### Task brief
Lines from the one containing "zeros (width - String.length s) ++ s." to the end of the entries below must be reproduced exactly, with both end lines kept and no other line added.

### Data listing
=== Begin Enclosure ===
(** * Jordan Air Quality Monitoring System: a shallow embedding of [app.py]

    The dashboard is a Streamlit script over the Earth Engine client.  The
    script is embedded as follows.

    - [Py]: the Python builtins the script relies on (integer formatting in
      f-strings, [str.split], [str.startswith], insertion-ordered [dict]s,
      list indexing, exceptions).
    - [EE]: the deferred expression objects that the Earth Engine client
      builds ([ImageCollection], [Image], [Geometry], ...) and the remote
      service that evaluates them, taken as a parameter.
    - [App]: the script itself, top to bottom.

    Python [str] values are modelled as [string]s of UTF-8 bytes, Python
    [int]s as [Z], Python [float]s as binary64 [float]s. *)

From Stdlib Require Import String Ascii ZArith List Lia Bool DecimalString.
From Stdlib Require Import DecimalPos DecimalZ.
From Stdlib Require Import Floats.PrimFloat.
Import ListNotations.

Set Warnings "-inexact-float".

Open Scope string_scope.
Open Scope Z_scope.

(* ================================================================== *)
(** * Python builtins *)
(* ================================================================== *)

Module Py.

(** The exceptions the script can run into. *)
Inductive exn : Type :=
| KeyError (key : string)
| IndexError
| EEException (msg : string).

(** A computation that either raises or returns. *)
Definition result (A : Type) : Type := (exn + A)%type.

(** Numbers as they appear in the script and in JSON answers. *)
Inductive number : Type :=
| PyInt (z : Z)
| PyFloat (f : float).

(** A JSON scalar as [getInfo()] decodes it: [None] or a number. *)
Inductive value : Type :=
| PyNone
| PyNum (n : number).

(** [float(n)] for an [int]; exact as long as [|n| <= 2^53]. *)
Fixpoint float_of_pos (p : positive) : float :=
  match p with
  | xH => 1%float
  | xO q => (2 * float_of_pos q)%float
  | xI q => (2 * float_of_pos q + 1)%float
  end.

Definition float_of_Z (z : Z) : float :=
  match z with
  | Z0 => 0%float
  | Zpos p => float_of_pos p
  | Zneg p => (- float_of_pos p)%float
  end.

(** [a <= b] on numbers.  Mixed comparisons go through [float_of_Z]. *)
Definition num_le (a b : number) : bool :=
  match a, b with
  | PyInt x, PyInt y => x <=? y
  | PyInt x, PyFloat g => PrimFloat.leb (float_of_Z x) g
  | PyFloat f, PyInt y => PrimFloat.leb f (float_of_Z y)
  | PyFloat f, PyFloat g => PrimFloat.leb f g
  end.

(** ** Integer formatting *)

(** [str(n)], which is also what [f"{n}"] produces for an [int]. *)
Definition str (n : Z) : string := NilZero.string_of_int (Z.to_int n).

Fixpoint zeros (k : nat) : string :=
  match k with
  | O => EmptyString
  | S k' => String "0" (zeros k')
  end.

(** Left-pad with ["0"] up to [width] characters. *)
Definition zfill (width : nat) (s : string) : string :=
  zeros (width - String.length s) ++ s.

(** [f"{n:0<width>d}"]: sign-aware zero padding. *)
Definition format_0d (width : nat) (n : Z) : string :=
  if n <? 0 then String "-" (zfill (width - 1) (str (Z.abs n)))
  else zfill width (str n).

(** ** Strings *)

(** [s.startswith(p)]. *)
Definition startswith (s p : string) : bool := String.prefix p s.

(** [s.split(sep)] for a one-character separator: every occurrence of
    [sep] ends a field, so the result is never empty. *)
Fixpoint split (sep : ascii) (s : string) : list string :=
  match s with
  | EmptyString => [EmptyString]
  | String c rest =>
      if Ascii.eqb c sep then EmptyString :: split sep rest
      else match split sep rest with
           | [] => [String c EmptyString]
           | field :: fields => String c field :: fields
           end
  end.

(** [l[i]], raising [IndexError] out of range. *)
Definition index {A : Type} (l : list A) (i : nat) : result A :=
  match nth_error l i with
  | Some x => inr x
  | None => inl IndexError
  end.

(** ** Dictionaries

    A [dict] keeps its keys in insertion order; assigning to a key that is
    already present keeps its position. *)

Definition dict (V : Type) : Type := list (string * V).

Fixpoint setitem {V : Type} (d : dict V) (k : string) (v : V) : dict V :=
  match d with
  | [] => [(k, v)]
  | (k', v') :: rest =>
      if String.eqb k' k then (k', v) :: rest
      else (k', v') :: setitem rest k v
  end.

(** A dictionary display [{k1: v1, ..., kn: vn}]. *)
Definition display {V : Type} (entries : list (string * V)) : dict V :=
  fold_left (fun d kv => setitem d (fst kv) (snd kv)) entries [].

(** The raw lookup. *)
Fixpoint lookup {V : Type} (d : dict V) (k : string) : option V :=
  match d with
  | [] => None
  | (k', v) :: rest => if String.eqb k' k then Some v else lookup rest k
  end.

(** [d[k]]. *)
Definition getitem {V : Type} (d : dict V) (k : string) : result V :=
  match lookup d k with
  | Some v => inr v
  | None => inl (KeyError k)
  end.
=== End Enclosure ===
### Expected answer
  zeros (width - String.length s) ++ s.

(** [f"{n:0<width>d}"]: sign-aware zero padding. *)
Definition format_0d (width : nat) (n : Z) : string :=
  if n <? 0 then String "-" (zfill (width - 1) (str (Z.abs n)))
  else zfill width (str n).

(** ** Strings *)

(** [s.startswith(p)]. *)
Definition startswith (s p : string) : bool := String.prefix p s.

(** [s.split(sep)] for a one-character separator: every occurrence of
    [sep] ends a field, so the result is never empty. *)
Fixpoint split (sep : ascii) (s : string) : list string :=
  match s with
  | EmptyString => [EmptyString]
  | String c rest =>
      if Ascii.eqb c sep then EmptyString :: split sep rest
      else match split sep rest with
           | [] => [String c EmptyString]
           | field :: fields => String c field :: fields
           end
  end.

(** [l[i]], raising [IndexError] out of range. *)
Definition index {A : Type} (l : list A) (i : nat) : result A :=
  match nth_error l i with
  | Some x => inr x
  | None => inl IndexError
  end.

(** ** Dictionaries

    A [dict] keeps its keys in insertion order; assigning to a key that is
    already present keeps its position. *)

Definition dict (V : Type) : Type := list (string * V).

Fixpoint setitem {V : Type} (d : dict V) (k : string) (v : V) : dict V :=
  match d with
  | [] => [(k, v)]
  | (k', v') :: rest =>
      if String.eqb k' k then (k', v) :: rest
      else (k', v') :: setitem rest k v
  end.

(** A dictionary display [{k1: v1, ..., kn: vn}]. *)
Definition display {V : Type} (entries : list (string * V)) : dict V :=
  fold_left (fun d kv => setitem d (fst kv) (snd kv)) entries [].

(** The raw lookup. *)
Fixpoint lookup {V : Type} (d : dict V) (k : string) : option V :=
  match d with
  | [] => None
  | (k', v) :: rest => if String.eqb k' k then Some v else lookup rest k
  end.

(** [d[k]]. *)
Definition getitem {V : Type} (d : dict V) (k : string) : result V :=
  match lookup d k with
  | Some v => inr v
  | None => inl (KeyError k)
  end.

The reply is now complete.